Write out every record again, exactly.

*** Source data Section Begins ***

(** * Investigation tools of the Vectra MCP server

    A shallow embedding of [src/tool/investigation_tools.py]: the eight
    tools of [InvestigationMCPTools], each a thin adapter that shapes its
    parameters, awaits at most one method of the injected client and
    formats the answer as text.

    Layout of the development:
    - [Py]      the Python values, exceptions and built-ins the tools use
                ([str], truth value, subscripting, [dict.get], [join],
                [json.dumps]);
    - [Dates]   [datetime] objects, their [isoformat], and the date-range
                validator that the module imports;
    - [Tool]    the effect of a tool body: a log of client calls plus a
                result that is a value or a raised exception;
    - [InvestigationMCPTools]  the eight tools, line by line;
    - the vocabulary of the statements, the laws of the effect, how each
      tool runs as a function of the client's answer, and the theorems,
      in the order of the claims C1 to C10. *)

From Stdlib Require Import ZArith List String Ascii Bool Lia DecimalString DecimalZ.
Import ListNotations.

#[local] Set Warnings "-register-all".

Local Open Scope list_scope.
Local Open Scope string_scope.

(* ===================================================================== *)
(** ** Python values and built-ins *)
(* ===================================================================== *)

Module Py.

(** The objects that travel between the tools and the client: what
    [json.loads] produces (numbers restricted to [int]).  A [str] is a
    sequence of code points below 256, one [ascii] each.  A [dict] keeps
    its insertion order, which [json.dumps] follows, so it is an
    association list; its keys are [str]. *)
Inductive pyval : Type :=
| PNone
| PBool (b : bool)
| PInt (z : Z)
| PStr (s : string)
| PList (items : list pyval)
| PDict (entries : list (string * pyval)).

Definition dict := list (string * pyval).

(** Exception classes that occur in the module or that its built-ins
    raise.  [Exception] is the generic class every tool re-raises. *)
Inductive exn_class : Type :=
| Exception
| ValueError
| TypeError
| KeyError
| AttributeError
| ClientError.

(** An exception object: its class and [str(e)]. *)
Record exn : Type := mk_exn { exn_cls : exn_class; exn_str : string }.

Inductive result (A : Type) : Type :=
| Return (a : A)
| Raise (e : exn).
Arguments Return {A} a.
Arguments Raise {A} e.

(** *** [str] and [repr] *)

(** [str(n)] for an [int]. *)
Definition str_int (z : Z) : string := NilZero.string_of_int (Z.to_int z).

(** [str(n)] for a length. *)
Definition str_nat (n : nat) : string := str_int (Z.of_nat n).

(** [sep.join(parts)]. *)
Fixpoint join (sep : string) (parts : list string) : string :=
  match parts with
  | [] => ""
  | [x] => x
  | x :: rest => x ++ sep ++ join sep rest
  end.

(** [str(ids)] for a list of [int]: the [repr] of each item, separated by
    a comma and a space, in brackets. *)
Definition str_int_list (ids : list Z) : string :=
  "[" ++ join ", " (map str_int ids) ++ "]".

(** *** Truth value, [is None], subscripting, [dict.get] *)

(** [bool(v)], the test behind [if v] and [not v]. *)
Definition truthy (v : pyval) : bool :=
  match v with
  | PNone => false
  | PBool b => b
  | PInt z => negb (Z.eqb z 0)
  | PStr s => negb (String.eqb s "")
  | PList l => match l with [] => false | _ => true end
  | PDict d => match d with [] => false | _ => true end
  end.

Definition is_none (v : pyval) : bool :=
  match v with PNone => true | _ => false end.

(** Lookup in a dict. *)
Fixpoint dict_lookup (d : dict) (k : string) : option pyval :=
  match d with
  | [] => None
  | (k', v) :: rest => if String.eqb k' k then Some v else dict_lookup rest k
  end.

*** Source data Section Ends ***

→ **Exercise result**:
(** * Investigation tools of the Vectra MCP server

    A shallow embedding of [src/tool/investigation_tools.py]: the eight
    tools of [InvestigationMCPTools], each a thin adapter that shapes its
    parameters, awaits at most one method of the injected client and
    formats the answer as text.

    Layout of the development:
    - [Py]      the Python values, exceptions and built-ins the tools use
                ([str], truth value, subscripting, [dict.get], [join],
                [json.dumps]);
    - [Dates]   [datetime] objects, their [isoformat], and the date-range
                validator that the module imports;
    - [Tool]    the effect of a tool body: a log of client calls plus a
                result that is a value or a raised exception;
    - [InvestigationMCPTools]  the eight tools, line by line;
    - the vocabulary of the statements, the laws of the effect, how each
      tool runs as a function of the client's answer, and the theorems,
      in the order of the claims C1 to C10. *)

From Stdlib Require Import ZArith List String Ascii Bool Lia DecimalString DecimalZ.
Import ListNotations.

#[local] Set Warnings "-register-all".

Local Open Scope list_scope.
Local Open Scope string_scope.

(* ===================================================================== *)
(** ** Python values and built-ins *)
(* ===================================================================== *)

Module Py.

(** The objects that travel between the tools and the client: what
    [json.loads] produces (numbers restricted to [int]).  A [str] is a
    sequence of code points below 256, one [ascii] each.  A [dict] keeps
    its insertion order, which [json.dumps] follows, so it is an
    association list; its keys are [str]. *)
Inductive pyval : Type :=
| PNone
| PBool (b : bool)
| PInt (z : Z)
| PStr (s : string)
| PList (items : list pyval)
| PDict (entries : list (string * pyval)).

Definition dict := list (string * pyval).

(** Exception classes that occur in the module or that its built-ins
    raise.  [Exception] is the generic class every tool re-raises. *)
Inductive exn_class : Type :=
| Exception
| ValueError
| TypeError
| KeyError
| AttributeError
| ClientError.

(** An exception object: its class and [str(e)]. *)
Record exn : Type := mk_exn { exn_cls : exn_class; exn_str : string }.

Inductive result (A : Type) : Type :=
| Return (a : A)
| Raise (e : exn).
Arguments Return {A} a.
Arguments Raise {A} e.

(** *** [str] and [repr] *)

(** [str(n)] for an [int]. *)
Definition str_int (z : Z) : string := NilZero.string_of_int (Z.to_int z).

(** [str(n)] for a length. *)
Definition str_nat (n : nat) : string := str_int (Z.of_nat n).

(** [sep.join(parts)]. *)
Fixpoint join (sep : string) (parts : list string) : string :=
  match parts with
  | [] => ""
  | [x] => x
  | x :: rest => x ++ sep ++ join sep rest
  end.

(** [str(ids)] for a list of [int]: the [repr] of each item, separated by
    a comma and a space, in brackets. *)
Definition str_int_list (ids : list Z) : string :=
  "[" ++ join ", " (map str_int ids) ++ "]".

(** *** Truth value, [is None], subscripting, [dict.get] *)

(** [bool(v)], the test behind [if v] and [not v]. *)
Definition truthy (v : pyval) : bool :=
  match v with
  | PNone => false
  | PBool b => b
  | PInt z => negb (Z.eqb z 0)
  | PStr s => negb (String.eqb s "")
  | PList l => match l with [] => false | _ => true end
  | PDict d => match d with [] => false | _ => true end
  end.

Definition is_none (v : pyval) : bool :=
  match v with PNone => true | _ => false end.

(** Lookup in a dict. *)
Fixpoint dict_lookup (d : dict) (k : string) : option pyval :=
  match d with
  | [] => None
  | (k', v) :: rest => if String.eqb k' k then Some v else dict_lookup rest k
  end.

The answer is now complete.